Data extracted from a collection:
▶
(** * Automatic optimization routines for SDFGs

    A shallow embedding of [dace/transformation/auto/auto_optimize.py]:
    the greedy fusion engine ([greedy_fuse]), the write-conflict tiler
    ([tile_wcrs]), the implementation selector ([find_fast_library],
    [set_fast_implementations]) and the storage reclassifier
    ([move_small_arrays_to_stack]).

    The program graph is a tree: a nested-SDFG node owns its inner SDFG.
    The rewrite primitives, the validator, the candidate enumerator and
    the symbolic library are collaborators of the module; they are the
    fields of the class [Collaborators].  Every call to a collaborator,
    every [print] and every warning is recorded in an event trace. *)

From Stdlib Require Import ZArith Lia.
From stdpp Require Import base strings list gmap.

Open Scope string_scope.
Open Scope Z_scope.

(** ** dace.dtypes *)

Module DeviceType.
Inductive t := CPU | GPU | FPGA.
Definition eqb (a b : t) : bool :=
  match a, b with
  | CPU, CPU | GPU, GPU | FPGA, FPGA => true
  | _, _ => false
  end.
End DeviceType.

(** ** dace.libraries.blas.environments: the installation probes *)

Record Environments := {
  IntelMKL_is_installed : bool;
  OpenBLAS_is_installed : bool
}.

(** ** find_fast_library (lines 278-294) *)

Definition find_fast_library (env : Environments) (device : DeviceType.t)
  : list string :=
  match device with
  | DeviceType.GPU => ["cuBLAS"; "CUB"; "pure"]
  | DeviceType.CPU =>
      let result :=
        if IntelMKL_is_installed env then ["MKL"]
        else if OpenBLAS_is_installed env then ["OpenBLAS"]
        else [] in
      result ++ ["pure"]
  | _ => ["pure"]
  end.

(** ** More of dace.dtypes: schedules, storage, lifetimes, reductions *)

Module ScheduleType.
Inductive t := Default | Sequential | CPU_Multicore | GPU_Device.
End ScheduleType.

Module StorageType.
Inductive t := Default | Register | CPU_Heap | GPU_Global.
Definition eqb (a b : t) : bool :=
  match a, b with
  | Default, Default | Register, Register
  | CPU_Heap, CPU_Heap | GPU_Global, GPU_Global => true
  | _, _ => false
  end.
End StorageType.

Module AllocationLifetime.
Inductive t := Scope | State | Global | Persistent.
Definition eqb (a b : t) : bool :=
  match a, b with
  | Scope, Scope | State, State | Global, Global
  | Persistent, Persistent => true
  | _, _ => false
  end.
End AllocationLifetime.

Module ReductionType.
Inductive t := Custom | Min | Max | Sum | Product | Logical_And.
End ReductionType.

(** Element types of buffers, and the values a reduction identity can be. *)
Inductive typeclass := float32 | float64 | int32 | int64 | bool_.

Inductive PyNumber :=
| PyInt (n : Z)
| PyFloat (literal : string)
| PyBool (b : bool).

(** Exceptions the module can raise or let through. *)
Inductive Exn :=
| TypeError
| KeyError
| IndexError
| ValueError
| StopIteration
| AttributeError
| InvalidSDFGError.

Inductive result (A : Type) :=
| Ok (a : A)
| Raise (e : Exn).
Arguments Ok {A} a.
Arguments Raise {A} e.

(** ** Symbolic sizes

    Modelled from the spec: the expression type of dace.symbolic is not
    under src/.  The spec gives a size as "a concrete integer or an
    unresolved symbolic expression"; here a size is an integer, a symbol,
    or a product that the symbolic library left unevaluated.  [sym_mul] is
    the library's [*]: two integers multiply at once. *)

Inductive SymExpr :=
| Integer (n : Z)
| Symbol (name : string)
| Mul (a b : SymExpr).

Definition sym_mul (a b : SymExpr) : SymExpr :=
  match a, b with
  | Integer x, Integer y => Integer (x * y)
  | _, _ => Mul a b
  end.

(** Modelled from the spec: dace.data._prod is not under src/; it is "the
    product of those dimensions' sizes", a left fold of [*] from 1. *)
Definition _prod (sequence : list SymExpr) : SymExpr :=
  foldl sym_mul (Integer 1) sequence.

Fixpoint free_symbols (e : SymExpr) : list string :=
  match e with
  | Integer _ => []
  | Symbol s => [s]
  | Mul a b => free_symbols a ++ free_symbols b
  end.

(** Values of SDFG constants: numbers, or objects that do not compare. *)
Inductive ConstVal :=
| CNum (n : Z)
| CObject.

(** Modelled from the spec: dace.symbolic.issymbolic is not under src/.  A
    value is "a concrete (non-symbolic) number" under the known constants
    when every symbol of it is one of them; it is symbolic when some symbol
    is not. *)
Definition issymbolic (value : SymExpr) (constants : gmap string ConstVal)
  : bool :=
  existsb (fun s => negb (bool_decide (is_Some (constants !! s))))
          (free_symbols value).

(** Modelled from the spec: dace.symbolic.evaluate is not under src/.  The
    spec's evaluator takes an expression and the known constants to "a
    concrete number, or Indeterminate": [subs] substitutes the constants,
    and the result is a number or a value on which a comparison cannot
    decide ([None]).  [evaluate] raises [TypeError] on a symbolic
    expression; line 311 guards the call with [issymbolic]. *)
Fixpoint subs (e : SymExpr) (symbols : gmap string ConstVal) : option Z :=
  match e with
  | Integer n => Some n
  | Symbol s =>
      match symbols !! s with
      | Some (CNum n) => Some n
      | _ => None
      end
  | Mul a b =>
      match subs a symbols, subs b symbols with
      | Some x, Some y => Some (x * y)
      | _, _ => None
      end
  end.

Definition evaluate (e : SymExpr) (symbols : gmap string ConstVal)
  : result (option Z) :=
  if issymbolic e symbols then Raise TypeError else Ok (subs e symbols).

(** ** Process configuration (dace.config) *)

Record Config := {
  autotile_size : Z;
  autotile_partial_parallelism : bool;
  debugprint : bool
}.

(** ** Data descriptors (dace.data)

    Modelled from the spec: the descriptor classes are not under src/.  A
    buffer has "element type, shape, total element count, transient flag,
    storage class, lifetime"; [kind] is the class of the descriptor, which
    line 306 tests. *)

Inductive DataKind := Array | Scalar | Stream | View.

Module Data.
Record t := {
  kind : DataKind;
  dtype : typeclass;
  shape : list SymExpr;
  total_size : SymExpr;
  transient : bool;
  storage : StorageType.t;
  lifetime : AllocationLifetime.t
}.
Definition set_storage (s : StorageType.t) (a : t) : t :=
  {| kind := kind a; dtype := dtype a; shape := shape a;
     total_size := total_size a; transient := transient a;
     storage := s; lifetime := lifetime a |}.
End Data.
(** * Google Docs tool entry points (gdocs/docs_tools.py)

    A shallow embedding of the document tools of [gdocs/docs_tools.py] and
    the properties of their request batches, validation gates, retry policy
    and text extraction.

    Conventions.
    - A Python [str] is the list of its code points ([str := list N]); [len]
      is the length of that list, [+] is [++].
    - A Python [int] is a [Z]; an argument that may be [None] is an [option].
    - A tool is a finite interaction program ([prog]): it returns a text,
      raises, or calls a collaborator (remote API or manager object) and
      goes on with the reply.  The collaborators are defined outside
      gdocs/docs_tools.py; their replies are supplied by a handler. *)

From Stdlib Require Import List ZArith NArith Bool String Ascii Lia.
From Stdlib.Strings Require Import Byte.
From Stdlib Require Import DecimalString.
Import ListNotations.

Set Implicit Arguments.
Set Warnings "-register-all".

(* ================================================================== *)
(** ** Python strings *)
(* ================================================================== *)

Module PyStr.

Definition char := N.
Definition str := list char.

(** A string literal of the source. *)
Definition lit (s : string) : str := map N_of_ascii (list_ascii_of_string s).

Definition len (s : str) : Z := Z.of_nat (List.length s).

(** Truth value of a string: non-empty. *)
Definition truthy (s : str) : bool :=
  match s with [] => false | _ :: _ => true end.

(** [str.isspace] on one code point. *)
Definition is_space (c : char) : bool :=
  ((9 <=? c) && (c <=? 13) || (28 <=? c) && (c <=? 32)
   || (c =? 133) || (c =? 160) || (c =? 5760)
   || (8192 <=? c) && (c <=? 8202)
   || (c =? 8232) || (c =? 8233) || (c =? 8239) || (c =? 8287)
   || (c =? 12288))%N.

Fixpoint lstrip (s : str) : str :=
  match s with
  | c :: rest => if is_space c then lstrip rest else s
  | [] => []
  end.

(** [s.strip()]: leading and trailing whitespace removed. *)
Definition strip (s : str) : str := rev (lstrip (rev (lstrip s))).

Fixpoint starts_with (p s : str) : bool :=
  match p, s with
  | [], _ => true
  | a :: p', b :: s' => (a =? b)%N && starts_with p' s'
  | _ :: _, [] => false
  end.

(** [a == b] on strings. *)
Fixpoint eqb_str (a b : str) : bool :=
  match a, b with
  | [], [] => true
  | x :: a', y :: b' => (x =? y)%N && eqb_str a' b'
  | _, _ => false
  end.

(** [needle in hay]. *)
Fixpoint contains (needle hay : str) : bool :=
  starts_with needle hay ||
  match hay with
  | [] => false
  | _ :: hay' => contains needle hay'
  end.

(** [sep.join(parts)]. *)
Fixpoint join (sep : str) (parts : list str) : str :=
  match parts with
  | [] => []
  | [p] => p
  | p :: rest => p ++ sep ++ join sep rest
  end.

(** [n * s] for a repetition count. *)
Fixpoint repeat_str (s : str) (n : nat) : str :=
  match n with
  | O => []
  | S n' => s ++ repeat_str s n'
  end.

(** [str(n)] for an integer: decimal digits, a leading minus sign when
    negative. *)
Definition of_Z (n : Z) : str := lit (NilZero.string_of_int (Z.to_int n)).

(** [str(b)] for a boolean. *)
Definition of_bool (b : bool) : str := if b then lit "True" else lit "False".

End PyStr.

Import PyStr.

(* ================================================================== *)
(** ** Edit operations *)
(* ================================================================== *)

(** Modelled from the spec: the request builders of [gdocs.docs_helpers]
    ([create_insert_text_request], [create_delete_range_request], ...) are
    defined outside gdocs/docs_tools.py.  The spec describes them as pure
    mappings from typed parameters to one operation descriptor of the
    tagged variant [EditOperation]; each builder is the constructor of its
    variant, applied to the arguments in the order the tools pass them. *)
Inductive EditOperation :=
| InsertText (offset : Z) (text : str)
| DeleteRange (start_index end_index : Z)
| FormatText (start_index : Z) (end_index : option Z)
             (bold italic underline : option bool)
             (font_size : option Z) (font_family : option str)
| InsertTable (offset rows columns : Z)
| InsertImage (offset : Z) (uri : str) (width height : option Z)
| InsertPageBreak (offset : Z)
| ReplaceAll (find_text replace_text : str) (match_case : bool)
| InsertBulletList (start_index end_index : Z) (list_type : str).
◀
* [TASK TO CARRY OUT]: Precisely the line with "tagged variant [EditOperation];" and the lines after it, up to the last line of the entries above, are to be reproduced, and nothing more.

* [RESULT OF THE TASK]:
    tagged variant [EditOperation]; each builder is the constructor of its
    variant, applied to the arguments in the order the tools pass them. *)
Inductive EditOperation :=
| InsertText (offset : Z) (text : str)
| DeleteRange (start_index end_index : Z)
| FormatText (start_index : Z) (end_index : option Z)
             (bold italic underline : option bool)
             (font_size : option Z) (font_family : option str)
| InsertTable (offset rows columns : Z)
| InsertImage (offset : Z) (uri : str) (width height : option Z)
| InsertPageBreak (offset : Z)
| ReplaceAll (find_text replace_text : str) (match_case : bool)
| InsertBulletList (start_index end_index : Z) (list_type : str).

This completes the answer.